Acoustically driven shear mechanoporation for efficient intracellular delivery and transfection

Abstract

Delivery of large and structurally complex molecules into cells is useful in numerous biomedical applications. Furthermore, this capability is critical to the emerging area of cell-based therapeutics. Extant in vivo (viral) and in vitro (chemical, electrical) methods are often inadequate for protein, nucleic acid, and synthetic nanomaterial delivery, leading researchers to develop alternative physical approaches. Over the past two decades, our lab has established a micromachined ultrasonic droplet generator that uses geometric focusing of acoustic waves to break the liquid surface and form extremely fine droplets. More recently, we have found that these focused mechanical forces generated on a microsecond time scale can be applied to reversibly disrupt the membranes of cells.
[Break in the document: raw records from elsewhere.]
(* ===== verification/OpsMove.v ===== *)
(** Data movement, stack, control transfer and string handlers of ops.c, in the order of
    the source. *)
From S2P Require Import Prelude CInt Machine Logic Mem Flags ModRM.

Section move.
Context {H : Type}.
Abbreviation M := (M H).

(** The switch over the sixteen conditions that CMOVcc, Jcc near, SETcc and Jcc short
    repeat; [c] is the opcode less the base of its row (0x40, 0x80, 0x90, 0x70).  [None]
    is the [default] case. *)
Definition condition (c : Z) : M (option Z) :=
  match c with
  | 0 => f ← get_of; mret (Some f)
  | 1 => f ← get_of; mret (Some (Z.b2z (f =? 0)))
  | 2 => f ← get_cf; mret (Some f)
  | 3 => f ← get_cf; mret (Some (Z.b2z (f =? 0)))
  | 4 => f ← get_zf; mret (Some f)
  | 5 => f ← get_zf; mret (Some (Z.b2z (f =? 0)))
  | 6 => f ← get_cf; g ← get_zf; mret (Some (Z.b2z (negb (f =? 0) || negb (g =? 0))))
  | 7 => f ← get_cf; g ← get_zf; mret (Some (Z.b2z ((f =? 0) && (g =? 0))))
  | 8 => f ← get_sf; mret (Some f)
  | 9 => f ← get_sf; mret (Some (Z.b2z (f =? 0)))
  | 10 => f ← get_pf; mret (Some f)
  | 11 => f ← get_pf; mret (Some (Z.b2z (f =? 0)))
  | 12 => f ← get_sf; g ← get_of; mret (Some (Z.b2z (negb (f =? g))))
  | 13 => f ← get_sf; g ← get_of; mret (Some (Z.b2z (f =? g)))
  | 14 => z ← get_zf; f ← get_sf; g ← get_of;
          mret (Some (Z.b2z (negb (z =? 0) || negb (f =? g))))
  | 15 => z ← get_zf; f ← get_sf; g ← get_of;
          mret (Some (Z.b2z ((z =? 0) && (f =? g))))
  | _ => mret None
  end.

(** [cpu->eip += offset]. *)
Definition jump_by (offset : Z) : M unit := e ← get_eip; set_eip (e + offset).
(** [cpu->regs[r] += k]. *)
Definition bump_reg (r k : Z) : M unit := v ← reg r; set_reg r (v + k).
(** [cpu->regs[REG_ESP] -= 4; mem_write32(cpu->regs[REG_ESP], val);]. *)
Definition push32 (val : Z) : M unit :=
  bump_reg REG_ESP (-4);;
  a ← reg REG_ESP;
  mem_write32 a val.

(** 0x0F 0x4x CMOVcc r32, r/m32 *)
Definition op_cmovcc (op : Z) : M unit :=
  mrm ← parse_modrm;
  src ← read_rm32 mrm;
  t ← condition (op - 0x40);
  match t with
  | None => halt
  | Some taken =>
      (if negb (taken =? 0) then set_reg (mrm_reg mrm) src else mret tt);;
      add_cycles 2
  end.

(** 0x0F 0x8x Jcc near *)
Definition op_jcc_near (op : Z) : M unit :=
  v ← fetch32;
  let offset := s32 v in
  t ← condition (op - 0x80);
  match t with
  | None => halt
  | Some taken =>
      (if negb (taken =? 0) then jump_by offset else mret tt);;
      add_cycles 1
  end.

(** 0x0F 0x9x SETcc r/m8 *)
Definition op_setcc (op : Z) : M unit :=
  mrm ← parse_modrm;
  t ← condition (op - 0x90);
  match t with
  | None => halt
  | Some val =>
      write_rm8 mrm (u8 val);;
      add_cycles 2
  end.

(** 0x0F 0xA2 CPUID *)
Definition op_cpuid (op : Z) : M unit :=
  leaf ← reg REG_EAX;
  let answer (a b c d : Z) : M unit :=
    set_reg REG_EAX a;; set_reg REG_EBX b;; set_reg REG_ECX c;; set_reg REG_EDX d in
  (match leaf with
   | 0 => answer 7 0x756E6547 0x6C65746E 0x49656E69
   | 1 => answer 0x00000623 0 0 0x0783FBFF
   | 2 => answer 0 0 0 0
   | 7 => answer 0 0 0 0
   | 0x80000000 => answer 0x80000001 0 0 0
   | 0x80000001 => answer 0 0 0 0
   | _ => answer 0 0 0 0
   end);;
  add_cycles 10.

(** 0x0F 0xA4 SHLD r/m32, r32, imm8 *)
Definition op_shld_rm32_r32_imm8 (op : Z) : M unit :=
  mrm ← parse_modrm;
  b ← fetch8;
  let count := Z.land b 0x1F in
  dst ← read_rm32 mrm;
  src ← reg (mrm_reg mrm);
  if count =? 0 then mret tt
  else
    l ← c_shl 32 dst count;
    r ← c_shr 32 src (32 - count);
    let result := Z.lor (u32 l) r in
    write_rm32 mrm result;;
    c ← c_shr 32 dst (32 - count);
    set_cf (Z.land c 1);;
    set_zf result;;
    set_sf result;;
    set_pf result;;
    set_of_sub dst src result;;
    add_cycles 3.

(** 0x0F 0xAF IMUL r32, r/m32 *)
Definition op_imul_r32_rm32 (op : Z) : M unit :=
  mrm ← parse_modrm;
  va ← reg (mrm_reg mrm);
  let a := s32 va in
  vb ← read_rm32 mrm;
  let b := s32 vb in
  result ← c_int (a * b);
  set_reg (mrm_reg mrm) result;;
  set_zf (u32 result);;
  set_sf (u32 result);;
  add_cycles 10.

(** 0x0F 0xB1 CMPXCHG r/m32, r32 *)
Definition op_cmpxchg_rm32_r32 (op : Z) : M unit :=
  mrm ← parse_modrm;
  dst ← read_rm32 mrm;
  eax ← reg REG_EAX;
  src ← reg (mrm_reg mrm);
  let result := u32 (eax - dst) in
  set_zf result;;
  set_sf result;;
  set_cf (Z.b2z (eax <? dst));;
  set_of_sub eax dst result;;
  (if eax =? dst then write_rm32 mrm src else set_reg REG_EAX dst);;
  add_cycles 6.

(** 0x0F 0xB6 MOVZX r32, r/m8 *)
Definition op_movzx_r32_rm8 (op : Z) : M unit :=
  mrm ← parse_modrm;
  val ← read_rm8 mrm;
  set_reg (mrm_reg mrm) val;;
  add_cycles 2.

(** 0x0F 0xB7 MOVZX r32, r/m16 *)
Definition op_movzx_r32_rm16 (op : Z) : M unit :=
  mrm ← parse_modrm;
  val ← read_rm16 mrm;
  set_reg (mrm_reg mrm) val;;
  add_cycles 2.

(** 0x0F 0xBE MOVSX r32, r/m8 *)
Definition op_movsx_r32_rm8 (op : Z) : M unit :=
  mrm ← parse_modrm;
  val ← read_rm8 mrm;
  set_reg (mrm_reg mrm) (s8 val);;
  add_cycles 2.

(** 0x0F 0xBF MOVSX r32, r/m16 *)
Definition op_movsx_r32_rm16 (op : Z) : M unit :=
  mrm ← parse_modrm;
  val ← read_rm16 mrm;
  set_reg (mrm_reg mrm) (s16 val);;
  add_cycles 2.

(** 0x06, 0x16, 0x1E PUSH sreg *)
Definition op_push_sreg (op : Z) : M unit := push32 0;; add_cycles 1.

(** 0x07, 0x17, 0x1F POP sreg *)
Definition op_pop_sreg (op : Z) : M unit := bump_reg REG_ESP 4;; add_cycles 1.

(** 0x50-0x57 PUSH r32: the register is read after ESP moved. *)
Definition op_push_r32 (op : Z) : M unit :=
  let r := Z.land op 0x07 in
  bump_reg REG_ESP (-4);;
  a ← reg REG_ESP;
  v ← reg r;
  mem_write32 a v;;
  add_cycles 1.

(** 0x58-0x5F POP r32: ESP moves after the register is written. *)
Definition op_pop_r32 (op : Z) : M unit :=
  let r := Z.land op 0x07 in
  a ← reg REG_ESP;
  v ← mem_read32 a;
  set_reg r v;;
  bump_reg REG_ESP 4;;
  add_cycles 1.

(** 0x68 PUSH imm32 *)
Definition op_push_imm32 (op : Z) : M unit :=
  imm ← fetch32;
  push32 imm;;
  add_cycles 1.

(** 0x69 IMUL r32, r/m32, imm32 *)
Definition op_imul_r32_rm32_imm32 (op : Z) : M unit :=
  mrm ← parse_modrm;
  va ← read_rm32 mrm;
  let a := s32 va in
  vb ← fetch32;
  let b := s32 vb in
  result ← c_int (a * b);
  set_reg (mrm_reg mrm) result;;
  set_zf (u32 result);;
  set_sf (u32 result);;
  add_cycles 10.

(** 0x6A PUSH imm8 *)
Definition op_push_imm8 (op : Z) : M unit :=
  b ← fetch8;
  let imm := s8 b in
  push32 (u32 imm);;
  add_cycles 1.

(** 0x6B IMUL r32, r/m32, imm8 *)
Definition op_imul_r32_rm32_imm8 (op : Z) : M unit :=
  mrm ← parse_modrm;
  va ← read_rm32 mrm;
  let a := s32 va in
  vb ← fetch8;
  let b := s8 vb in
  result ← c_int (a * b);
  set_reg (mrm_reg mrm) result;;
  set_zf (u32 result);;
  set_sf (u32 result);;
  add_cycles 10.

(** 0x70-0x7F Jcc short *)
Definition op_jcc_short (op : Z) : M unit :=
  b ← fetch8;
  let offset := s8 b in
  t ← condition (op - 0x70);
  match t with
  | None => halt
  | Some taken =>
      (if negb (taken =? 0) then jump_by offset else mret tt);;
      add_cycles 1
  end.

(** 0x87 XCHG r/m32, r32 *)
Definition op_xchg_rm32_r32 (op : Z) : M unit :=
  mrm ← parse_modrm;
  a ← read_rm32 mrm;
  b ← reg (mrm_reg mrm);
  write_rm32 mrm b;;
  set_reg (mrm_reg mrm) a;;
  add_cycles 2.

(** 0x88 MOV r/m8, r8 *)
Definition op_mov_rm8_r8 (op : Z) : M unit :=
  mrm ← parse_modrm;
  val ← get_reg8 (mrm_reg mrm);
  write_rm8 mrm val;;
  add_cycles 2.

(** 0x89 MOV r/m32, r32 *)
Definition op_mov_rm32_r32 (op : Z) : M unit :=
  mrm ← parse_modrm;
  sz ← get_og g_operand_size_16;
  (if negb (sz =? 0) then v ← reg (mrm_reg mrm); write_rm16 mrm (u16 v)
   else v ← reg (mrm_reg mrm); write_rm32 mrm v);;
  add_cycles 2.

(** 0x8A MOV r8, r/m8 *)
Definition op_mov_r8_rm8 (op : Z) : M unit :=
  mrm ← parse_modrm;
  val ← read_rm8 mrm;
  set_reg8 (mrm_reg mrm) val;;
  add_cycles 2.

(** 0x8B MOV r32, r/m32 *)
Definition op_mov_r32_rm32 (op : Z) : M unit :=
  mrm ← parse_modrm;
  sz ← get_og g_operand_size_16;
  (if negb (sz =? 0) then
     val ← read_rm16 mrm;
     v ← reg (mrm_reg mrm);
     set_reg (mrm_reg mrm) (Z.lor (Z.land v 0xFFFF0000) val)
   else
     v ← read_rm32 mrm;
     set_reg (mrm_reg mrm) v);;
  add_cycles 2.

(** 0x8D LEA r32, m *)
Definition op_lea_r32_m (op : Z) : M unit :=
  mrm ← parse_modrm;
  a ← resolve_rm_addr mrm;
  set_reg (mrm_reg mrm) a;;
  add_cycles 1.

(** 0x8E MOV Sreg, r/m16: ignored *)
Definition op_mov_sreg_rm16 (op : Z) : M unit :=
  mrm ← parse_modrm;
  add_cycles 2.

(** 0x90 NOP *)
Definition op_nop (op : Z) : M unit := add_cycles 1.

(** 0x91-0x97 XCHG EAX, r32 *)
Definition op_xchg_eax_r32 (op : Z) : M unit :=
  let r := Z.land op 0x07 in
  tmp ← reg REG_EAX;
  v ← reg r;
  set_reg REG_EAX v;;
  set_reg r tmp;;
  add_cycles 2.

(** 0x99 CDQ *)
Definition op_cdq (op : Z) : M unit :=
  v ← reg REG_EAX;
  set_reg REG_EDX (if negb (Z.land v 0x80000000 =? 0) then 0xFFFFFFFF else 0);;
  add_cycles 1.

(** [addr += g_seg_override; g_seg_override = 0;] *)
Definition apply_seg (addr : Z) : M Z :=
  seg ← get_og g_seg_override;
  set_seg_override 0;;
  mret (u32 (addr + seg)).

(** 0xA1 MOV EAX, [imm32] *)
Definition op_mov_eax_mem (op : Z) : M unit :=
  a0 ← fetch32;
  addr ← apply_seg a0;
  v ← mem_read32 addr;
  set_reg REG_EAX v;;
  add_cycles 2.

(** 0xA2 MOV [imm32], AL *)
Definition op_mov_mem_al (op : Z) : M unit :=
  a0 ← fetch32;
  addr ← apply_seg a0;
  v ← reg REG_EAX;
  mem_write8 addr (u8 v);;
  add_cycles 2.

(** 0xA3 MOV [imm32], EAX *)
Definition op_mov_mem_eax (op : Z) : M unit :=
  a0 ← fetch32;
  addr ← apply_seg a0;
  v ← reg REG_EAX;
  mem_write32 addr v;;
  add_cycles 2.

(** One element of MOVSB, MOVSD, STOSB, STOSD: the memory access and the pointer updates,
    shared with the REP forms. *)
Definition movs8 : M unit :=
  si ← reg REG_ESI;
  v ← mem_read8 si;
  di ← reg REG_EDI;
  mem_write8 di v;;
  bump_reg REG_ESI 1;;
  bump_reg REG_EDI 1.
Definition movs32 : M unit :=
  si ← reg REG_ESI;
  v ← mem_read32 si;
  di ← reg REG_EDI;
  mem_write32 di v;;
  bump_reg REG_ESI 4;;
  bump_reg REG_EDI 4.
Definition stos8 : M unit :=
  di ← reg REG_EDI;
  v ← reg REG_EAX;
  mem_write8 di (u8 v);;
  bump_reg REG_EDI 1.
Definition stos32 : M unit :=
  di ← reg REG_EDI;
  v ← reg REG_EAX;
  mem_write32 di v;;
  bump_reg REG_EDI 4.

(** 0xA4 MOVSB *)
Definition op_movsb (op : Z) : M unit := movs8;; add_cycles 2.
(** 0xA5 MOVSD *)
Definition op_movsd (op : Z) : M unit := movs32;; add_cycles 2.

(** 0xA6 CMPSB *)
Definition op_cmpsb (op : Z) : M unit :=
  si ← reg REG_ESI;
  set_reg REG_ESI (si + 1);;
  a ← mem_read8 si;
  di ← reg REG_EDI;
  set_reg REG_EDI (di + 1);;
  b ← mem_read8 di;
  let result := u8 (a - b) in
  set_cf (Z.b2z (a <? b));;
  set_zf result;;
  set_sf result;;
  set_of_sub a b result;;
  add_cycles 2.

(** 0xAA STOSB *)
Definition op_stosb (op : Z) : M unit := stos8;; add_cycles 2.
(** 0xAB STOSD *)
Definition op_stosd (op : Z) : M unit := stos32;; add_cycles 2.

(** 0xAE SCASB *)
Definition op_scasb (op : Z) : M unit :=
  v ← reg REG_EAX;
  let a := u8 v in
  di ← reg REG_EDI;
  b ← mem_read8 di;
  bump_reg REG_EDI 1;;
  let result := u8 (a - b) in
  set_cf (Z.b2z (a <? b));;
  set_zf result;;
  set_sf result;;
  set_of_sub a b result;;
  add_cycles 2.

(** 0xB8-0xBF MOV r32, imm32 *)
Definition op_mov_r32_imm32 (op : Z) : M unit :=
  let r := Z.land op 0x07 in
  v ← fetch32;
  set_reg r v;;
  add_cycles 1.

(** 0xC2 RET imm16 *)
Definition op_ret_imm16 (op : Z) : M unit :=
  imm ← fetch16;
  a ← reg REG_ESP;
  v ← mem_read32 a;
  set_eip v;;
  bump_reg REG_ESP (4 + imm);;
  add_cycles 5.

(** 0xC3 RET *)
Definition op_ret (op : Z) : M unit :=
  a ← reg REG_ESP;
  v ← mem_read32 a;
  set_eip v;;
  bump_reg REG_ESP 4;;
  add_cycles 5.

(** 0xC6 MOV r/m8, imm8 *)
Definition op_mov_rm8_imm8 (op : Z) : M unit :=
  mrm ← parse_modrm;
  imm ← fetch8;
  write_rm8 mrm imm;;
  add_cycles 2.

(** 0xC7 MOV r/m32, imm32 *)
Definition op_mov_rm32_imm32 (op : Z) : M unit :=
  mrm ← parse_modrm;
  imm ← fetch32;
  write_rm32 mrm imm;;
  add_cycles 2.

(** 0xC9 LEAVE *)
Definition op_leave (op : Z) : M unit :=
  sz ← get_og g_operand_size_16;
  (if negb (sz =? 0) then
     sp ← reg REG_ESP;
     bp ← reg REG_EBP;
     set_reg REG_ESP (Z.lor (Z.land sp 0xFFFF0000) (Z.land bp 0x0000FFFF));;
     a ← reg REG_ESP;
     val ← mem_read16 a;
     bump_reg REG_ESP 2;;
     bp ← reg REG_EBP;
     set_reg REG_EBP (Z.lor (Z.land bp 0xFFFF0000) val)
   else
     bp ← reg REG_EBP;
     set_reg REG_ESP bp;;
     a ← reg REG_ESP;
     v ← mem_read32 a;
     set_reg REG_EBP v;;
     bump_reg REG_ESP 4);;
  add_cycles 3.

(** 0xE3 JECXZ rel8 *)
Definition op_jecxz (op : Z) : M unit :=
  b ← fetch8;
  let offset := s8 b in
  cx ← reg REG_ECX;
  (if cx =? 0 then jump_by offset else mret tt);;
  add_cycles 1.

(** 0xE8 CALL rel32 *)
Definition op_call_rel32 (op : Z) : M unit :=
  v ← fetch32;
  let offset := s32 v in
  e ← get_eip;
  push32 e;;
  jump_by offset;;
  add_cycles 5.

(** 0xE9 JMP rel32 *)
Definition op_jmp_near (op : Z) : M unit :=
  v ← fetch32;
  let offset := s32 v in
  jump_by offset;;
  add_cycles 1.

(** 0xEB JMP rel8 *)
Definition op_jmp_short (op : Z) : M unit :=
  b ← fetch8;
  let offset := s8 b in
  jump_by offset;;
  add_cycles 1.

(** 0xF4 HLT *)
Definition op_hlt (op : Z) : M unit := halt;; add_cycles 1.
(** 0xFA CLI *)
Definition op_cli (op : Z) : M unit := add_cycles 1.
(** 0xFB STI *)
Definition op_sti (op : Z) : M unit := add_cycles 1.
(** 0xFC CLD *)
Definition op_cld (op : Z) : M unit := add_cycles 1.

(** Unassigned opcodes: a diagnostic and a halt. *)
Definition op_unimplemented (op : Z) : M unit := halt.
Definition op_0f_unimplemented (op : Z) : M unit := halt.
End move.

#[export] Hint Unfold op_cmovcc op_jcc_near op_setcc op_cpuid op_shld_rm32_r32_imm8
  op_imul_r32_rm32 op_cmpxchg_rm32_r32 op_movzx_r32_rm8 op_movzx_r32_rm16
  op_movsx_r32_rm8 op_movsx_r32_rm16 op_push_sreg op_pop_sreg op_push_r32 op_pop_r32
  op_push_imm32 op_imul_r32_rm32_imm32 op_push_imm8 op_imul_r32_rm32_imm8 op_jcc_short
  op_xchg_rm32_r32 op_mov_rm8_r8 op_mov_rm32_r32 op_mov_r8_rm8 op_mov_r32_rm32
  op_lea_r32_m op_mov_sreg_rm16 op_nop op_xchg_eax_r32 op_cdq op_mov_eax_mem
  op_mov_mem_al op_mov_mem_eax op_movsb op_movsd op_cmpsb op_stosb op_stosd op_scasb
  op_mov_r32_imm32 op_ret_imm16 op_ret op_mov_rm8_imm8 op_mov_rm32_imm32 op_leave
  op_jecxz op_call_rel32 op_jmp_near op_jmp_short op_hlt op_cli op_sti op_cld
  op_unimplemented op_0f_unimplemented jump_by bump_reg apply_seg movs8 movs32 stos8
  stos32 : handlers.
Acoustic shear poration (ASP) relies on cell ejection from microscale orifices only slightly larger than the cells to open transient pores large enough for passage of small to large macromolecules at greater than 75% efficiency. I will discuss the principles of device operation, the connection between operating parameters and treatment outcomes, and the limitations of diffusive delivery following mechanoporation. I will also introduce a two-stage approach that combines mechanoporation and an electrophoretic action to improve transfection and delivery of complex assemblies that carry multiple payloads.